- [What the task requires] Each line from the material with the word "done" in it must be copied.

=== Section Start ===

(** The two-level labels of the normalized frame. *)
Definition split_columns (headers : list TimeSeries) : list label :=
  split_label <$> columns (json_normalize headers).

(** The cells of one record under the given labels, before [fillna]. *)
Definition raw_row (cols : list label) (h : TimeSeries) : list cell :=
  (λ c, nested_to_record h !! join_label c) <$> cols.

Section closed_form_defs.
Variable _sorted_resource_labels : list string → list string.

(** The names handed to [_sorted_resource_labels]:
    [df['resource.labels'].columns]. *)
Definition resource_columns (headers : list TimeSeries) : list string :=
  snd <$> filter (λ c : label, c.1 = "resource.labels") (split_columns headers).

Definition sorted_columns (headers : list TimeSeries) : list label :=
  sorted_columns_of (split_columns headers)
    (_sorted_resource_labels (resource_columns headers)).

(** The label table in closed form. *)
Definition labels_table_nf (headers : list TimeSeries) : result (DataFrame label) :=
  if decide (headers = []) then Ok DataFrame_empty
  else if decide (resource_columns headers = []) then Raise KeyError
  else if decide (resource_columns headers = [""]) then Raise AttributeError
  else if decide (sorted_columns headers ⊆ split_columns headers) then
    if decide (NoDup (sorted_columns headers)) then
      Ok {| columns := sorted_columns headers;
            index := seq 0 (length headers);
            values := fill_row "" <$>
              sorted row_le (raw_row (sorted_columns headers) <$> headers) |}
    else Raise ValueError
  else Raise KeyError.
End closed_form_defs.

Definition metric_label_names (headers : list TimeSeries) : gset string :=
  ⋃ ((λ h, dom (Metric.labels (metric h))) <$> headers).

Definition resource_label_names (headers : list TimeSeries) : gset string :=
  ⋃ ((λ h, dom (Resource.labels (resource h))) <$> headers).

(** A label name without a dot: the only kind that stays in its group when
    the flattened key is split at the last dot. *)
Definition dotless (n : string) : Prop := has_dot n = false.

#[global] Instance dotless_dec n : Decision (dotless n).
Proof. unfold dotless. apply _. Defined.

Definition metric_label_columns (headers : list TimeSeries) : list string :=
  sorted String.le (elements (filter dotless (metric_label_names headers))).

Definition resource_label_columns (headers : list TimeSeries) : list string :=
  sorted String.le (elements (filter dotless (resource_label_names headers))).

(** What a cell stands for: the value the record gives the column's label,
    if it gives one. *)
Definition label_value (h : TimeSeries) (c : label) : option string :=
  if decide (c = ("metric", "type")) then Some (Metric.type (metric h))
  else if decide (c = ("resource", "type")) then Some (Resource.type (resource h))
  else if decide (c.1 = "metric.labels") then Metric.labels (metric h) !! c.2
  else if decide (c.1 = "resource.labels") then Resource.labels (resource h) !! c.2
  else None.
(** X2: 'retail' holds 'ai' and 'fintech' holds 'tech', so content with
    either word is Technology; Retail is only reached through 'ecommerce'
    or 'shopping', Finance only through 'financial' or 'banking'. *)
Theorem shadowed_keywords (company_name : cell) (website_content : string) :
  let lowered := PyStr.lower website_content in
  let industry :=
    field "industry" (fallback_analysis company_name website_content) in
  (PyStr.contains "retail" lowered = true \/
   PyStr.contains "fintech" lowered = true ->
   industry = Some (VStr "Technology")) /\
  (industry = Some (VStr "Retail") ->
   PyStr.contains "ecommerce" lowered = true \/
   PyStr.contains "shopping" lowered = true) /\
  (industry = Some (VStr "Finance") ->
   PyStr.contains "financial" lowered = true \/
   PyStr.contains "banking" lowered = true).
Proof.
  intros lowered industry. subst industry.
  rewrite fallback_industry. unfold detect_industry. fold lowered.
  assert (Hretail : PyStr.contains "retail" lowered = true ->
                    any_keyword technology_keywords lowered = true).
  { intros H. apply existsb_exists. exists "ai". split; [simpl; auto|].
    apply (contains_part "ret" "ai" "l"), H. }
  assert (Hfintech : PyStr.contains "fintech" lowered = true ->
                     any_keyword technology_keywords lowered = true).
  { intros H. apply existsb_exists. exists "tech". split; [simpl; auto|].
    apply (contains_part "fin" "tech" EmptyString), H. }
  destruct (any_keyword technology_keywords lowered) eqn:Et.
  { repeat split; auto; discriminate. }
  split; [|split].
  - intros [H|H]; [apply Hretail in H | apply Hfintech in H]; discriminate.
  - destruct (any_keyword finance_keywords lowered); [discriminate|].
    destruct (any_keyword healthcare_keywords lowered); [discriminate|].
    destruct (any_keyword retail_keywords lowered) eqn:Er; [|discriminate].
    intros _. unfold any_keyword, retail_keywords in Er. cbn [existsb] in Er.
    destruct (PyStr.contains "retail" lowered);
      [specialize (Hretail eq_refl); discriminate|].
    cbn [orb] in Er. rewrite orb_false_r in Er.
    apply orb_true_iff in Er. exact Er.
  - destruct (any_keyword finance_keywords lowered) eqn:Ef.
    + intros _. unfold any_keyword, finance_keywords in Ef.
      cbn [existsb] in Ef.
      destruct (PyStr.contains "fintech" lowered);
        [specialize (Hfintech eq_refl); discriminate|].
      cbn [orb] in Ef. rewrite orb_false_r in Ef.
      apply orb_true_iff in Ef. exact Ef.
    + destruct (any_keyword healthcare_keywords lowered); [discriminate|].
      destruct (any_keyword retail_keywords lowered); discriminate.
Qed.
(** Session._event *)
Definition event (event_type : string) (turn_id : option string) (payload : list (string * json))
    (tool_call_id : option string) : M Session JournalEvent :=
  s <- get ;;
  let e := MkEvent (next_seq s) (uuid4 (tick s)) event_type turn_id (utcnow (tick s)) tool_call_id payload in
  modify (advance 1) ;;;
  write_sink [e] ;;;
  modify (append_journal [e]) ;;;
  on_state (apply_event e) ;;;
  ret e.

Definition event_ (event_type : string) (turn_id : option string) (payload : list (string * json))
    (tool_call_id : option string) : M Session unit :=
  event event_type turn_id payload tool_call_id ;;; ret tt.

(** [turn_id or self._current_turn_id] *)
Definition or_current (turn_id : option string) (s : Session) : option string :=
  match otruthy turn_id with Some t => Some t | None => current_turn_id s end.

Definition begin_turn (turn_id : option string) : M Session string :=
  s <- get ;;
  turn_id <- match turn_id with
             | Some t => if dhas t (turns (st s)) then modify (advance 1) ;;; ret (uuid4 (tick s)) else ret t
             | None => modify (advance 1) ;;; ret (uuid4 (tick s))
             end ;;
  event_ "turn_started" (Some turn_id) [("status", JStr "running")] None ;;;
  modify (set_current (Some turn_id)) ;;;
  ret turn_id.
(* ===== verification/PyText.v ===== *)
(** * Text renderings of the Python library

    [dumps]: json.dumps with [ensure_ascii=False]; [py_repr], [py_str]: repr()
    and str() of a JSON value; [list2cmdline]: subprocess.list2cmdline;
    [io_lines], [io_lines_universal]: iterating over [StringIO(text)] and over
    [StringIO(text, newline=None)]; [utf8_len]: the length of the UTF-8
    encoding.  The shortest decimal form of a binary64 value is the class
    [FloatText]: it is computed by the C library of the interpreter. *)

From stdpp Require Import base list strings pretty.
From Stdlib Require Import ZArith Lia Ascii.
From S2P Require Import Prelude PyData PyStr Json.

Class FloatText := { float_repr : Z -> string }.

Definition DQ : ascii := "034"%char.
Definition SQ : ascii := "'"%char.
Definition BS : ascii := "\"%char.

Definition hex_digit (n : Z) : ascii :=
  ascii_of_nat (Z.to_nat (if n <? 10 then 48 + n else 87 + n)).
Definition hex2 (c : ascii) : string :=
  String (hex_digit (scode c / 16)) (String (hex_digit (scode c mod 16)) "").

(** ** json.dumps *)

Definition json_escape (c : ascii) : string :=
  let z := scode c in
  if z =? 34 then String BS (String DQ "") else if z =? 92 then String BS (String BS "")
  else if z =? 10 then "\n" else if z =? 13 then "\r" else if z =? 9 then "\t"
  else if z =? 8 then "\b" else if z =? 12 then "\f"
  else if z <? 32 then "\u00" +:+ hex2 c else String c "".

Fixpoint json_escapes (s : string) : string :=
  match s with "" => "" | String c s' => json_escape c +:+ json_escapes s' end.

Definition json_string (s : string) : string := String DQ (json_escapes s) +:+ String DQ "".

Section dumps.
Context `{FloatText}.

(** [isep], [ksep]: the item and key separators. *)
Fixpoint dumps_with (isep ksep : string) (j : json) : string :=
  match j with
  | JNull => "null"
  | JBool b => if b then "true" else "false"
  | JInt z => pretty z
  | JFloat b => float_repr b
  | JStr s => json_string s
  | JArr l => "[" +:+ sjoin isep (map (dumps_with isep ksep) l) +:+ "]"
  | JObj d => "{" +:+ sjoin isep (map (fun kv => json_string (fst kv) +:+ ksep +:+ dumps_with isep ksep (snd kv)) d) +:+ "}"
  end.

(** [json.dumps(j, ensure_ascii=False)] *)
Definition dumps (j : json) : string := dumps_with ", " ": " j.

(** ** repr and str *)

(** Code points below 256 that [str.isprintable] refuses. *)
Definition printable (c : ascii) : bool :=
  let z := scode c in negb ((z <? 32) || ((127 <=? z) && (z <=? 160)) || (z =? 173)).

Definition repr_escape (quote c : ascii) : string :=
  let z := scode c in
  if Ascii.eqb c quote || Ascii.eqb c BS then String BS (String c "")
  else if z =? 10 then "\n" else if z =? 13 then "\r" else if z =? 9 then "\t"
  else if printable c then String c "" else "\x" +:+ hex2 c.

Fixpoint repr_escapes (quote : ascii) (s : string) : string :=
  match s with "" => "" | String c s' => repr_escape quote c +:+ repr_escapes quote s' end.

Definition repr_string (s : string) : string :=
  let quote := if has_char SQ s && negb (has_char DQ s) then DQ else SQ in
  String quote (repr_escapes quote s) +:+ String quote "".

Fixpoint py_repr (j : json) : string :=
  match j with
  | JNull => "None"
  | JBool b => if b then "True" else "False"
  | JInt z => pretty z
  | JFloat b => float_repr b
  | JStr s => repr_string s
  | JArr l => "[" +:+ sjoin ", " (map py_repr l) +:+ "]"
  | JObj d => "{" +:+ sjoin ", " (map (fun kv => repr_string (fst kv) +:+ ": " +:+ py_repr (snd kv)) d) +:+ "}"
  end.

Definition py_str (j : json) : string := match j with JStr s => s | _ => py_repr j end.
End dumps.

(** ** subprocess.list2cmdline *)

Fixpoint repeat_char (n : nat) (c : ascii) : string :=
  match n with O => "" | S n' => String c (repeat_char n' c) end.

(** One argument; [bs] counts the pending backslashes. *)
Fixpoint cmdline_arg (needquote : bool) (bs : nat) (s : string) : string :=
  match s with
  | "" => repeat_char bs BS +:+ (if needquote then repeat_char bs BS +:+ String DQ "" else "")
  | String c s' =>
      if Ascii.eqb c BS then cmdline_arg needquote (S bs) s'
      else if Ascii.eqb c DQ
      then repeat_char (bs * 2) BS +:+ String BS (String DQ "") +:+ cmdline_arg needquote 0 s'
      else repeat_char bs BS +:+ String c (cmdline_arg needquote 0 s')
  end.

Definition quoted_arg (s : string) : string :=
  let needquote := has_char SPC s || has_char TAB s || negb (nonempty s) in
  (if needquote then String DQ "" else "") +:+ cmdline_arg needquote 0 s.

Definition list2cmdline (args : list string) : string := sjoin " " (map quoted_arg args).

(** ** Lines of a text buffer *)

(** The lines of [StringIO(text)], each with its line feed. *)
Fixpoint io_lines (s : string) : list string :=
  match s with
  | "" => []
  | String c s' =>
      if Ascii.eqb c LF then String c "" :: io_lines s'
      else match io_lines s' with
           | l :: ls => String c l :: ls
           | [] => [String c ""]
           end
  end.

(** Universal newlines: CR LF and CR become LF. *)
Fixpoint universal (s : string) : string :=
  match s with
  | "" => ""
  | String c s' =>
      if Ascii.eqb c CR then
        match s' with
        | String d s'' => if Ascii.eqb d LF then String LF (universal s'') else String LF (universal s')
        | "" => String LF ""
        end
      else String c (universal s')
  end.

Definition io_lines_universal (s : string) : list string := io_lines (universal s).

(** [len(text.encode('utf-8'))] *)
Fixpoint utf8_len (s : string) : Z :=
  match s with
  | "" => 0
  | String c s' => (if scode c <? 128 then 1 else 2) + utf8_len s'
  end.

(** [sum(1 for _ in re.finditer(r"\r\n|\r|\n", text))] *)
Fixpoint count_breaks (s : string) : Z :=
  match s with
  | "" => 0
  | String c s' =>
      if Ascii.eqb c CR then
        match s' with
        | String d s'' => if Ascii.eqb d LF then 1 + count_breaks s'' else 1 + count_breaks s'
        | "" => 1
        end
      else if Ascii.eqb c LF then 1 + count_breaks s'
      else count_breaks s'
  end.

Example list2cmdline_ex : list2cmdline ["git"; "a b"; ""; "c\d"] =
  "git " +:+ String DQ "a b" +:+ String DQ " " +:+ String DQ (String DQ " c\d").
Proof. reflexivity. Qed.

Example io_lines_ex : io_lines ("a" +:+ NL +:+ NL +:+ "b") = ["a" +:+ NL; NL; "b"].
Proof. reflexivity. Qed.

Lemma io_lines_concat s : String.concat "" (io_lines s) = s.
Proof.
  assert (Hc : forall (a : string) l, String.concat "" (a :: l) = a +:+ String.concat "" l).
  { intros a [|b l]; simpl; [by rewrite sapp_nil_r|done]. }
  induction s as [|c s IH]; [done|]. cbn [io_lines].
  destruct (Ascii.eqb_spec c LF); [rewrite Hc; by rewrite IH|].
  destruct (io_lines s) as [|l ls] eqn:E; [by rewrite <-IH|].
  rewrite Hc in IH |- *. by rewrite <-IH.
Qed.

(** ** int() of a string

    White space around, a sign, decimal digits with single underscores between
    them; at most 4300 digits. *)

Definition decimal (c : ascii) : bool := (48 <=? scode c) && (scode c <=? 57).

Fixpoint int_digits (count : Z) (acc : Z) (s : string) : option (Z * Z) :=
  match s with
  | "" => Some (count, acc)
  | String c s' =>
      if decimal c then int_digits (count + 1) (acc * 10 + (scode c - 48)) s'
      else if Ascii.eqb c "_" then
        match s' with
        | String d s'' => if decimal d then int_digits (count + 1) (acc * 10 + (scode d - 48)) s'' else None
        | "" => None
        end
      else None
  end.

Definition py_int (s : string) : res Z :=
  let invalid := value_error ("invalid literal for int() with base 10: " +:+ repr_string s) in
  let '(negative, t) := match strip s with
                        | String c t => if Ascii.eqb c "-" then (true, t) else if Ascii.eqb c "+" then (false, t) else (false, String c t)
                        | "" => (false, "")
                        end in
  match t with
  | String c _ =>
      if decimal c then
        match int_digits 0 0 t with
        | Some (count, v) =>
            if 4300 <? count
            then value_error ("Exceeds the limit (4300 digits) for integer string conversion: value has " +:+ pretty count
                              +:+ " digits; use sys.set_int_max_str_digits() to increase the limit")
            else Ok (if negative then - v else v)
        | None => invalid
        end
      else invalid
  | "" => invalid
  end.
(* ===== verification/JsonText.v ===== *)
(** * json.loads

    Python's JSON decoder on strings of code points below 256: [loads] reads one
    value, with the white space JSON allows, and nothing after it.  An escape of
    a code point above 255 gives [EUntyped] (outside of the model); the message of
    a [JSONDecodeError] is not modelled.  The decimal form of a float is a pair of
    parameters, [FloatText] for writing and [FloatRead] for reading.  Proved:
    [loads] reads back what [dumps] writes, and no proper prefix of an object's
    text is readable, which is what append-only journals rely on. *)

From stdpp Require Import base list strings pretty.
From Stdlib Require Import ZArith Lia Ascii.
From S2P Require Import Prelude PyData PyStr Json PyText.

(** [float_value] is float() on a JSON number text. *)
Class FloatRead := { float_value : string -> Z }.

Definition bad_json {A} : res A := raise EJSONDecode "invalid JSON".

(** ** Tokens *)

Definition json_space (c : ascii) : bool :=
  let z := scode c in (z =? 32) || (z =? 9) || (z =? 10) || (z =? 13).

Definition skip_ws (s : string) : string := lstrip_by json_space s.

Definition is_digit (c : ascii) : bool := (48 <=? scode c) && (scode c <=? 57).

Fixpoint span_digits (s : string) : string * string :=
  match s with
  | String c s' => if is_digit c then let '(d, r) := span_digits s' in (String c d, r) else ("", s)
  | "" => ("", "")
  end.

Fixpoint digits_value (acc : Z) (s : string) : Z :=
  match s with
  | "" => acc
  | String c s' => digits_value (acc * 10 + (scode c - 48)) s'
  end.

Definition read_sign (c : ascii) (s : string) : string * string :=
  match s with
  | String a s' => if Ascii.eqb a c then (String c "", s') else ("", s)
  | "" => ("", s)
  end.

(** [0|[1-9]\d*] *)
Definition read_int (s : string) : option (string * string) :=
  match s with
  | String c s' => if Ascii.eqb c "0" then Some ("0", s')
                   else if is_digit c then Some (span_digits s) else None
  | "" => None
  end.

(** [(\.\d+)?] *)
Definition read_frac (s : string) : string * string :=
  match s with
  | String "." s' => let '(d, r) := span_digits s' in if nonempty d then (String "." d, r) else ("", s)
  | _ => ("", s)
  end.

(** [([eE][-+]?\d+)?] *)
Definition read_exp (s : string) : string * string :=
  match s with
  | String c s' =>
      if Ascii.eqb c "e" || Ascii.eqb c "E" then
        let '(sign, s1) := match s' with
                           | String a s1 => if Ascii.eqb a "-" || Ascii.eqb a "+" then (String a "", s1) else ("", s')
                           | "" => ("", s')
                           end in
        let '(d, r) := span_digits s1 in if nonempty d then (String c sign +:+ d, r) else ("", s)
      else ("", s)
  | "" => ("", s)
  end.

(** The text of a number in its parts: sign, integer, fraction and exponent. *)
Definition read_number (s : string) : option (string * string * string * string) :=
  let '(sign, s1) := read_sign "-" s in
  match read_int s1 with
  | None => None
  | Some (i, s2) =>
      let '(f, s3) := read_frac s2 in
      let '(e, s4) := read_exp s3 in
      Some (sign, i, f +:+ e, s4)
  end.

Definition hex_value (c : ascii) : option Z :=
  let z := scode c in
  if is_digit c then Some (z - 48)
  else if (97 <=? z) && (z <=? 102) then Some (z - 87)
  else if (65 <=? z) && (z <=? 70) then Some (z - 55) else None.

Definition hex4 (a b c d : ascii) : option Z :=
  x ← hex_value a; y ← hex_value b; z ← hex_value c; w ← hex_value d; Some (((x * 16 + y) * 16 + z) * 16 + w).

(** What a backslash and a letter stand for. *)
Definition unescape (c : ascii) : option ascii :=
  let z := scode c in
  if (z =? 34) || (z =? 92) || (z =? 47) then Some c
  else if z =? 98 then Some "008"%char else if z =? 102 then Some "012"%char
  else if z =? 110 then Some LF else if z =? 114 then Some CR else if z =? 116 then Some TAB else None.

(** The rest of a string literal, after its opening quote. *)
Fixpoint read_string (s : string) : res (string * string) :=
  match s with
  | "" => bad_json
  | String c s' =>
      if Ascii.eqb c DQ then Ok ("", s')
      else if Ascii.eqb c BS then
        match s' with
        | String "u" (String x (String y (String z (String w s'')))) =>
            match hex4 x y z w with
            | None => bad_json
            | Some v => if v <? 256 then
                          r <~ read_string s'' ;; Ok (String (ascii_of_nat (Z.to_nat v)) (fst r), snd r)
                        else untyped "code point"
            end
        | String e s'' =>
            match unescape e with
            | Some a => r <~ read_string s'' ;; Ok (String a (fst r), snd r)
            | None => bad_json
            end
        | "" => bad_json
        end
      else if scode c <? 32 then bad_json
      else r <~ read_string s' ;; Ok (String c (fst r), snd r)
  end.

(** ** Values *)

Definition nan_bits : Z := 9221120237041090560.
Definition inf_bits : Z := 9218868437227405312.

Definition literals : list (string * json) :=
  [("null", JNull); ("true", JBool true); ("false", JBool false); ("NaN", JFloat nan_bits);
   ("Infinity", JFloat inf_bits); ("-Infinity", JFloat (inf_bits + 2 ^ 63))].

Fixpoint read_literal (l : list (string * json)) (s : string) : res (json * string) :=
  match l with
  | [] => bad_json
  | (t, j) :: l' => if startswith t s then Ok (j, sdrop (String.length t) s) else read_literal l' s
  end.

Section loads.
Context `{FloatRead}.

Definition number_json (sign i f : string) : json :=
  if nonempty f then JFloat (float_value (sign +:+ i +:+ f))
  else JInt (if nonempty sign then - digits_value 0 i else digits_value 0 i).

=== Section End ===

- [Response to this exercise]
  { intros a [|b l]; simpl; [by rewrite sapp_nil_r|done]. }
  induction s as [|c s IH]; [done|]. cbn [io_lines].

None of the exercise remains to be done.